--- Data for this exercise Enclosed Below ---

(** [if _, err := w.Write(bs); err != nil { return err }]. *)
Definition write_or {W} `{WriterOps W} (w : W) (bs : list byte) : go W :=
  match write w bs with
  | Ok (w, None) => Ok w
  | Ok (_, Some e) => Err e
  | Err e => Err e
  | Panic => Panic
  end.

Lemma write_or_fits `{Writer W} w bs n :
  0 ≤ n → fits w (len bs + n) →
  ∃ w', write_or w bs = Ok w' ∧ output w' = output w ++ bs ∧ fits w' n.
Proof.
  intros Hn Hf. destruct (write_fits w bs n Hn Hf) as (w' & E & ? & ?).
  exists w'. unfold write_or. by rewrite E.
Qed.

(** A [bytes.Buffer]-like writer takes everything. *)
#[global] Instance bytes_WriterOps : WriterOps (list byte) :=
  {| write w bs := Ok (w ++ bs, None) |}.
#[global] Program Instance bytes_Writer : Writer (list byte) :=
  {| output w := w; fits _ _ := True |}.
Next Obligation. intros w bs n _ _. by eexists. Qed.

(** ** Automation *)

Create HintDb golib.
Create Rewrite HintDb golen.
#[export] Hint Resolve len_nonneg u32_range u16_range : golib.
#[export] Hint Rewrite @len_app @len_cons @len_nil : golen.
#[export] Hint Rewrite @length_app @length_take @length_drop @length_replicate : golen.

(** Split every conjunction and existential of the context and clean up. *)
Ltac inv_go :=
  repeat match goal with
  | H : _ ≫= _ = Ok _ |- _ => apply go_bind_ok in H
  | H : ∃ _, _ |- _ => destruct H
  | H : _ ∧ _ |- _ => destruct H
  | H : Ok _ = Ok _ |- _ => injection H as H
  | H : Some _ = Some _ |- _ => injection H as H
  | H : (_, _) = (_, _) |- _ => injection H as H
  end; subst; try done.

(** Lengths to linear arithmetic on [nat] and [Z]. *)
Ltac len_lia :=
  unfold len in *; autorewrite with golen in *; cbn [length] in *; lia.

(** [Forall] over a concrete list, each element by [tac]. *)
Ltac solve_Forall tac := repeat (apply Forall_cons_2; [tac|]); apply Forall_nil_2.
(* ===== verification/Net.v ===== *)
(** * Network names: addresses, ports and destinations

    Models [common/net/address.go], [port.go], [destination.go] and [network.go]:
    the address sum type with its constructors and parsers, port ranges and lists,
    and destinations. A Go string is the list of its bytes. The parts of the Go
    standard library the sources call ([net.ParseIP], [net.IP.String],
    [strings.TrimSpace], [strconv.ParseUint], [strconv.Itoa]) are the functions of
    module [GoText]. *)

From S2P Require Import Prelude.

(** [s2b "abc"] is a Go string literal. *)
Definition s2b (s : string) : list byte := String.list_byte_of_string s.

Definition chr (z : Z) : byte := byte_of_Z z.

(** ** Text functions of the Go standard library *)
Module GoText.

Definition is_digit (b : byte) : bool :=
  bool_decide (48 ≤ byte_to_Z b ≤ 57).

(** [strconv.Itoa] on a non-negative integer, least significant digit last. *)
Fixpoint itoa_aux (fuel : nat) (z : Z) (acc : list byte) : list byte :=
  match fuel with
  | O => acc
  | S fuel =>
      let acc := byte_of_Z (48 + z mod 10) :: acc in
      if decide (z < 10) then acc else itoa_aux fuel (z / 10) acc
  end.
Definition itoa (z : Z) : list byte := itoa_aux 20 z [].

(** The value of a string of decimal digits. *)
Fixpoint digits_value (acc : Z) (s : list byte) : option Z :=
  match s with
  | [] => Some acc
  | c :: s => if is_digit c then digits_value (acc * 10 + (byte_to_Z c - 48)) s else None
  end.

(** [strconv.ParseUint(s, 10, 32)], [None] for its errors. *)
Definition parse_uint32 (s : list byte) : option Z :=
  match s with
  | [] => None
  | _ =>
      match digits_value 0 s with
      | Some v => if decide (v < 4294967296) then Some v else None
      | None => None
      end
  end.

(** The UTF-8 encodings of the runes [unicode.IsSpace] accepts. *)
Definition space_runes : list (list byte) :=
  [[x09]; [x0a]; [x0b]; [x0c]; [x0d]; [x20]; [xc2; x85]; [xc2; xa0]; [xe1; x9a; x80]]
  ++ ((λ i, [xe2; x80; byte_of_Z (128 + Z.of_nat i)]) <$> seq 0 11)
  ++ [[xe2; x80; xa8]; [xe2; x80; xa9]; [xe2; x80; xaf]; [xe2; x81; x9f]; [xe3; x80; x80]].

Fixpoint strip_prefix (p s : list byte) : option (list byte) :=
  match p, s with
  | [], _ => Some s
  | a :: p, b :: s => if decide (a = b) then strip_prefix p s else None
  | _ :: _, [] => None
  end.

Definition strip_any (ps : list (list byte)) (s : list byte) : option (list byte) :=
  foldr (λ p r, match strip_prefix p s with Some s' => Some s' | None => r end) None ps.

Fixpoint trim_left (ps : list (list byte)) (fuel : nat) (s : list byte) : list byte :=
  match fuel with
  | O => s
  | S fuel => match strip_any ps s with Some s' => trim_left ps fuel s' | None => s end
  end.

(** [strings.TrimSpace]. *)
Definition trim_space (s : list byte) : list byte :=
  let s := trim_left space_runes (length s) s in
  reverse (trim_left (reverse <$> space_runes) (length s) (reverse s)).

(** [netip.parseIPv4Fields]: [val] and [digLen] of the current octet, the octets
    read so far. [prev] is the preceding byte. *)
Fixpoint parse_ipv4_fields (s : list byte) (prev : option byte) (val digLen : Z)
    (fields : list byte) : option (list byte) :=
  match s with
  | [] =>
      if decide (length fields < 3)%nat then None
      else Some (fields ++ [byte_of_Z val])
  | c :: s' =>
      if is_digit c then
        if decide (digLen = 1 ∧ val = 0) then None
        else
          let val := val * 10 + (byte_to_Z c - 48) in
          if decide (255 < val) then None
          else parse_ipv4_fields s' (Some c) val (digLen + 1) fields
      else if decide (c = x2e) then
        if decide (prev = None ∨ s' = [] ∨ prev = Some x2e) then None
        else if decide (length fields = 3%nat) then None
        else parse_ipv4_fields s' (Some c) 0 0 (fields ++ [byte_of_Z val])
      else None
  end.

Definition hex_value (c : byte) : option Z :=
  let z := byte_to_Z c in
  if decide (48 ≤ z ≤ 57) then Some (z - 48)
  else if decide (97 ≤ z ≤ 102) then Some (z - 97 + 10)
  else if decide (65 ≤ z ≤ 70) then Some (z - 65 + 10)
  else None.

(** The hexadecimal group at the head of [s]: its value, its length and the rest;
    [None] when it has more than four digits. *)
Fixpoint hex_group (s : list byte) (off acc : Z) : option (Z * Z * list byte) :=
  match s with
  | [] => Some (acc, off, [])
  | c :: s' =>
      match hex_value c with
      | None => Some (acc, off, s)
      | Some d => if decide (3 < off) then None else hex_group s' (off + 1) (acc * 16 + d)
      end
  end.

--- End of Enclosed Data for this exercise ---

Go through the data and return every record exactly.

## Result for this exercise:
(** [if _, err := w.Write(bs); err != nil { return err }]. *)
Definition write_or {W} `{WriterOps W} (w : W) (bs : list byte) : go W :=
  match write w bs with
  | Ok (w, None) => Ok w
  | Ok (_, Some e) => Err e
  | Err e => Err e
  | Panic => Panic
  end.

Lemma write_or_fits `{Writer W} w bs n :
  0 ≤ n → fits w (len bs + n) →
  ∃ w', write_or w bs = Ok w' ∧ output w' = output w ++ bs ∧ fits w' n.
Proof.
  intros Hn Hf. destruct (write_fits w bs n Hn Hf) as (w' & E & ? & ?).
  exists w'. unfold write_or. by rewrite E.
Qed.

(** A [bytes.Buffer]-like writer takes everything. *)
#[global] Instance bytes_WriterOps : WriterOps (list byte) :=
  {| write w bs := Ok (w ++ bs, None) |}.
#[global] Program Instance bytes_Writer : Writer (list byte) :=
  {| output w := w; fits _ _ := True |}.
Next Obligation. intros w bs n _ _. by eexists. Qed.

(** ** Automation *)

Create HintDb golib.
Create Rewrite HintDb golen.
#[export] Hint Resolve len_nonneg u32_range u16_range : golib.
#[export] Hint Rewrite @len_app @len_cons @len_nil : golen.
#[export] Hint Rewrite @length_app @length_take @length_drop @length_replicate : golen.

(** Split every conjunction and existential of the context and clean up. *)
Ltac inv_go :=
  repeat match goal with
  | H : _ ≫= _ = Ok _ |- _ => apply go_bind_ok in H
  | H : ∃ _, _ |- _ => destruct H
  | H : _ ∧ _ |- _ => destruct H
  | H : Ok _ = Ok _ |- _ => injection H as H
  | H : Some _ = Some _ |- _ => injection H as H
  | H : (_, _) = (_, _) |- _ => injection H as H
  end; subst; try done.

(** Lengths to linear arithmetic on [nat] and [Z]. *)
Ltac len_lia :=
  unfold len in *; autorewrite with golen in *; cbn [length] in *; lia.

(** [Forall] over a concrete list, each element by [tac]. *)
Ltac solve_Forall tac := repeat (apply Forall_cons_2; [tac|]); apply Forall_nil_2.
(* ===== verification/Net.v ===== *)
(** * Network names: addresses, ports and destinations

    Models [common/net/address.go], [port.go], [destination.go] and [network.go]:
    the address sum type with its constructors and parsers, port ranges and lists,
    and destinations. A Go string is the list of its bytes. The parts of the Go
    standard library the sources call ([net.ParseIP], [net.IP.String],
    [strings.TrimSpace], [strconv.ParseUint], [strconv.Itoa]) are the functions of
    module [GoText]. *)

From S2P Require Import Prelude.

(** [s2b "abc"] is a Go string literal. *)
Definition s2b (s : string) : list byte := String.list_byte_of_string s.

Definition chr (z : Z) : byte := byte_of_Z z.

(** ** Text functions of the Go standard library *)
Module GoText.

Definition is_digit (b : byte) : bool :=
  bool_decide (48 ≤ byte_to_Z b ≤ 57).

(** [strconv.Itoa] on a non-negative integer, least significant digit last. *)
Fixpoint itoa_aux (fuel : nat) (z : Z) (acc : list byte) : list byte :=
  match fuel with
  | O => acc
  | S fuel =>
      let acc := byte_of_Z (48 + z mod 10) :: acc in
      if decide (z < 10) then acc else itoa_aux fuel (z / 10) acc
  end.
Definition itoa (z : Z) : list byte := itoa_aux 20 z [].

(** The value of a string of decimal digits. *)
Fixpoint digits_value (acc : Z) (s : list byte) : option Z :=
  match s with
  | [] => Some acc
  | c :: s => if is_digit c then digits_value (acc * 10 + (byte_to_Z c - 48)) s else None
  end.

(** [strconv.ParseUint(s, 10, 32)], [None] for its errors. *)
Definition parse_uint32 (s : list byte) : option Z :=
  match s with
  | [] => None
  | _ =>
      match digits_value 0 s with
      | Some v => if decide (v < 4294967296) then Some v else None
      | None => None
      end
  end.

(** The UTF-8 encodings of the runes [unicode.IsSpace] accepts. *)
Definition space_runes : list (list byte) :=
  [[x09]; [x0a]; [x0b]; [x0c]; [x0d]; [x20]; [xc2; x85]; [xc2; xa0]; [xe1; x9a; x80]]
  ++ ((λ i, [xe2; x80; byte_of_Z (128 + Z.of_nat i)]) <$> seq 0 11)
  ++ [[xe2; x80; xa8]; [xe2; x80; xa9]; [xe2; x80; xaf]; [xe2; x81; x9f]; [xe3; x80; x80]].

Fixpoint strip_prefix (p s : list byte) : option (list byte) :=
  match p, s with
  | [], _ => Some s
  | a :: p, b :: s => if decide (a = b) then strip_prefix p s else None
  | _ :: _, [] => None
  end.

Definition strip_any (ps : list (list byte)) (s : list byte) : option (list byte) :=
  foldr (λ p r, match strip_prefix p s with Some s' => Some s' | None => r end) None ps.

Fixpoint trim_left (ps : list (list byte)) (fuel : nat) (s : list byte) : list byte :=
  match fuel with
  | O => s
  | S fuel => match strip_any ps s with Some s' => trim_left ps fuel s' | None => s end
  end.

(** [strings.TrimSpace]. *)
Definition trim_space (s : list byte) : list byte :=
  let s := trim_left space_runes (length s) s in
  reverse (trim_left (reverse <$> space_runes) (length s) (reverse s)).

(** [netip.parseIPv4Fields]: [val] and [digLen] of the current octet, the octets
    read so far. [prev] is the preceding byte. *)
Fixpoint parse_ipv4_fields (s : list byte) (prev : option byte) (val digLen : Z)
    (fields : list byte) : option (list byte) :=
  match s with
  | [] =>
      if decide (length fields < 3)%nat then None
      else Some (fields ++ [byte_of_Z val])
  | c :: s' =>
      if is_digit c then
        if decide (digLen = 1 ∧ val = 0) then None
        else
          let val := val * 10 + (byte_to_Z c - 48) in
          if decide (255 < val) then None
          else parse_ipv4_fields s' (Some c) val (digLen + 1) fields
      else if decide (c = x2e) then
        if decide (prev = None ∨ s' = [] ∨ prev = Some x2e) then None
        else if decide (length fields = 3%nat) then None
        else parse_ipv4_fields s' (Some c) 0 0 (fields ++ [byte_of_Z val])
      else None
  end.

Definition hex_value (c : byte) : option Z :=
  let z := byte_to_Z c in
  if decide (48 ≤ z ≤ 57) then Some (z - 48)
  else if decide (97 ≤ z ≤ 102) then Some (z - 97 + 10)
  else if decide (65 ≤ z ≤ 70) then Some (z - 65 + 10)
  else None.

(** The hexadecimal group at the head of [s]: its value, its length and the rest;
    [None] when it has more than four digits. *)
Fixpoint hex_group (s : list byte) (off acc : Z) : option (Z * Z * list byte) :=
  match s with
  | [] => Some (acc, off, [])
  | c :: s' =>
      match hex_value c with
      | None => Some (acc, off, s)
      | Some d => if decide (3 < off) then None else hex_group s' (off + 1) (acc * 16 + d)
      end
  end.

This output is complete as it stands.